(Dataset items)
(** * The KnowS tool adapter of picoclaw ([pkg/tools/knows.go])

    A shallow embedding of the adapter layer: argument validation, the
    detail cache, the HTTP client with its retry loop, construction of the
    tool set and the batch executors, followed by the properties the
    specification states about them.

    Conventions of the embedding.
    - A Go [string] is a byte string ([string] of the Standard Library).
    - [int], [int64] and [time.Duration] (nanoseconds) are [Z]; where the
      source does 64-bit arithmetic that can wrap, the wrap is written out
      with [wrap64].
    - [interface{}] holding decoded JSON is the inductive [value];
      [map[string]interface{}] is a [gmap string value].
    - [error] is the inductive [error]; a function returning [(T, error)]
      returns a [result T].
    - [time.Now()], the network and the scheduler are inputs of the
      functions that consult them. *)

From Stdlib Require Import ZArith Ascii.
From stdpp Require Import gmap strings list fin_maps pretty.

#[local] Set Warnings "-register-all".
#[local] Open Scope Z_scope.

(* ===================================================================== *)
(** * Part I: definitions *)
(* ===================================================================== *)

(** ** Values, errors and results *)

(** The dynamic values that reach the adapter through [interface{}]:
    decoded JSON.  The representation of numbers plays no role in the
    modelled code. *)
Inductive value : Type :=
| VNil
| VBool (b : bool)
| VNum (n : Z)
| VStr (s : string)
| VArr (xs : list value)
| VObj (m : gmap string value).

(** Go's [v != nil] on an [interface{}]. *)
Definition isNil (v : value) : bool :=
  match v with VNil => true | _ => false end.

(** Errors.  [errorString] is what [errors.New] and [fmt.Errorf] without
    [%w] build; [wrapError msg inner] is [fmt.Errorf] with one [%w], whose
    [msg] is the whole formatted text and whose [Unwrap] is [inner] (library
    errors that wrap another error, such as [*url.Error], have the same
    shape); the two sentinels are [context.Canceled] and
    [context.DeadlineExceeded]. *)
Inductive error : Type :=
| errorString (msg : string)
| wrapError (msg : string) (inner : error)
| ctxCanceled
| ctxDeadlineExceeded.

#[global] Instance error_eq_dec : EqDecision error.
Proof. solve_decision. Defined.

(** [err.Error()]. *)
Definition Error (e : error) : string :=
  match e with
  | errorString msg => msg
  | wrapError msg _ => msg
  | ctxCanceled => "context canceled"
  | ctxDeadlineExceeded => "context deadline exceeded"
  end.

(** [fmt.Errorf(prefix + "%w", inner)]. *)
Definition Errorf_w (prefix : string) (inner : error) : error :=
  wrapError (prefix +:+ Error inner) inner.

(** [errors.Is(err, target)]: walk the [Unwrap] chain. *)
Fixpoint errorsIs (err target : error) : bool :=
  bool_decide (err = target) ||
  match err with
  | wrapError _ inner => errorsIs inner target
  | _ => false
  end.

Inductive result (A : Type) : Type :=
| Ok (a : A)
| Err (e : error).
Arguments Ok {A} a.
Arguments Err {A} e.

(** [if err != nil { return nil, err }] after each fallible step. *)
#[global] Instance result_bind : MBind result := λ A B k r,
  match r with
  | Ok a => k a
  | Err e => Err e
  end.


(** ** The part of Go's [strings] package the adapter uses *)

Module strings.

Definition byte (a : ascii) : Z := Z.of_N (N_of_ascii a).

Definition length (s : string) : Z := Z.of_nat (String.length s).

(** [utf8.RuneSelf]: bytes below it are single-byte runes. *)
Definition RuneSelf : Z := 128.

(** The two- and three-byte UTF-8 encodings of the runes for which
    [unicode.IsSpace] holds: U+0085, U+00A0, and U+1680, U+2000..U+200A,
    U+2028, U+2029, U+202F, U+205F, U+3000. *)
Definition isSpace2 (a b : ascii) : bool :=
  (byte a =? 194) && ((byte b =? 133) || (byte b =? 160)).

Definition isSpace3 (a b c : ascii) : bool :=
  ((byte a =? 225) && (byte b =? 154) && (byte c =? 128))
  || ((byte a =? 226) && (byte b =? 128)
      && (((128 <=? byte c) && (byte c <=? 138))
          || (byte c =? 168) || (byte c =? 169) || (byte c =? 175)))
  || ((byte a =? 226) && (byte b =? 129) && (byte c =? 159))
  || ((byte a =? 227) && (byte b =? 128) && (byte c =? 128)).

(** [TrimLeftFunc(s, unicode.IsSpace)]: drop leading white-space runes. *)
Fixpoint trimLeftSpace (s : string) : string :=
  match s with
  | EmptyString => s
  | String a r1 =>
      if Ascii.is_space a then trimLeftSpace r1 else
      match r1 with
      | EmptyString => s
      | String b r2 =>
          if isSpace2 a b then trimLeftSpace r2 else
          match r2 with
          | EmptyString => s
          | String c r3 => if isSpace3 a b c then trimLeftSpace r3 else s
          end
      end
  end.

(** The same scan over the reversed string, where the bytes of a rune
    arrive last byte first. *)
Fixpoint trimLeftSpaceRev (s : string) : string :=
  match s with
  | EmptyString => s
  | String a r1 =>
      if Ascii.is_space a then trimLeftSpaceRev r1 else
      match r1 with
      | EmptyString => s
      | String b r2 =>
          if isSpace2 b a then trimLeftSpaceRev r2 else
          match r2 with
          | EmptyString => s
          | String c r3 => if isSpace3 c b a then trimLeftSpaceRev r3 else s
          end
      end
  end.

(** [strings.TrimSpace]. *)
Definition TrimSpace (s : string) : string :=
  String.rev (trimLeftSpaceRev (String.rev (trimLeftSpace s))).

Fixpoint dropWhileByte (c : ascii) (s : string) : string :=
  match s with
  | EmptyString => s
  | String a r => if bool_decide (a = c) then dropWhileByte c r else s
  end.

(** [strings.TrimRight(s, cutset)] for a cutset of one ASCII byte. *)
Definition TrimRightByte (s : string) (c : ascii) : string :=
  String.rev (dropWhileByte c (String.rev s)).

Fixpoint isASCII (s : string) : bool :=
  match s with
  | EmptyString => true
  | String a r => (byte a <? RuneSelf) && isASCII r
  end.

Definition upperByte (a : ascii) : ascii :=
  if (97 <=? byte a) && (byte a <=? 122)
  then ascii_of_N (Z.to_N (byte a - 32)) else a.

Fixpoint mapBytes (f : ascii → ascii) (s : string) : string :=
  match s with
  | EmptyString => EmptyString
  | String a r => String (f a) (mapBytes f r)
  end.

(** [s[:n]] for [0 <= n <= len(s)]. *)
Fixpoint prefix (n : nat) (s : string) : string :=
  match n, s with
  | S n', String a r => String a (prefix n' r)
  | _, _ => EmptyString
  end.

End strings.

(** Library functions whose tables or grammars are not part of the
    repository are taken as parameters. *)
Class GoLibrary : Type := {
  (** [strings.Map(unicode.ToUpper, s)], which [strings.ToUpper] falls back
      to when [s] has a byte outside ASCII. *)
  unicode_ToUpper : string → string;
  (** [strconv.Quote], the [%q] verb. *)
  strconv_Quote : string → string;
  (** [json.Marshal] of a request payload. *)
  json_Marshal : value → result string;
  (** [json.Unmarshal] of a response body into an [interface{}]. *)
  json_Unmarshal : string → result value;
}.

Section Validation.
Context `{GoLibrary}.

(** [strings.ToUpper]: bytewise on ASCII strings, by the Unicode tables
    otherwise. *)
Definition ToUpper (s : string) : string :=
  if strings.isASCII s then strings.mapBytes strings.upperByte s
  else unicode_ToUpper s.

Definition knowsAllowedDataScopes : gset string :=
  {[ "PAPER"; "PAPER_CN"; "GUIDE"; "MEETING" ]}.

Definition knowsAllowedAnswerTypes : gset string :=
  {[ "CLINICAL"; "RESEARCH"; "POPULAR_SCIENCE" ]}.

Definition knowsAllDataScopes : list string :=
  ["PAPER"; "PAPER_CN"; "GUIDE"; "MEETING"].

Definition getRequiredString (args : gmap string value) (key : string)
  : result string :=
  match args !! key with
  | None => Err (errorString (key +:+ " is required"))
  | Some (VStr str) =>
      if bool_decide (strings.TrimSpace str = EmptyString)
      then Err (errorString (key +:+ " must be a non-empty string"))
      else Ok (strings.TrimSpace str)
  | Some _ => Err (errorString (key +:+ " must be a non-empty string"))
  end.

(** [strconv.ParseBool]. *)
Definition ParseBool (s : string) : option bool :=
  if bool_decide (s ∈ ["1"; "t"; "T"; "TRUE"; "true"; "True"]) then Some true
  else if bool_decide (s ∈ ["0"; "f"; "F"; "FALSE"; "false"; "False"])
  then Some false
  else None.

(** The returned [*bool] is an [option bool]; [nil] is [None]. *)
Definition getOptionalBoolPointer (args : gmap string value) (key : string)
  : result (option bool) :=
  match args !! key with
  | None | Some VNil => Ok None
  | Some (VBool v) => Ok (Some v)
  | Some (VStr v) =>
      match ParseBool (strings.TrimSpace v) with
      | Some parsed => Ok (Some parsed)
      | None => Err (errorString (key +:+ " must be a boolean"))
      end
  | Some _ => Err (errorString (key +:+ " must be a boolean"))
  end.

Definition getRequiredArray (args : gmap string value) (key : string)
  : result (list value) :=
  match args !! key with
  | None => Err (errorString (key +:+ " is required"))
  | Some (VArr arr) => Ok arr
  | Some _ => Err (errorString (key +:+ " must be an array"))
  end.

Definition normalizeDataScope (scope : string) : result string :=
  let normalized := ToUpper (strings.TrimSpace scope) in
  if bool_decide (normalized = EmptyString) then
    Err (errorString "data scope must be non-empty")
  else if bool_decide (normalized ∈ knowsAllowedDataScopes) then
    Ok normalized
  else
    Err (errorString ("unsupported data scope " +:+ strconv_Quote scope
                      +:+ "; allowed: PAPER, PAPER_CN, GUIDE, MEETING")).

Work required ->
Could you reproduce, exactly, every line above from the line with "Definition isSpace3 (a" to the line with "(byte c =? 159))", and no other line? Both ends count.

Written solution ->
Definition isSpace3 (a b c : ascii) : bool :=
  ((byte a =? 225) && (byte b =? 154) && (byte c =? 128))
  || ((byte a =? 226) && (byte b =? 128)
      && (((128 <=? byte c) && (byte c <=? 138))
          || (byte c =? 168) || (byte c =? 169) || (byte c =? 175)))
  || ((byte a =? 226) && (byte b =? 129) && (byte c =? 159))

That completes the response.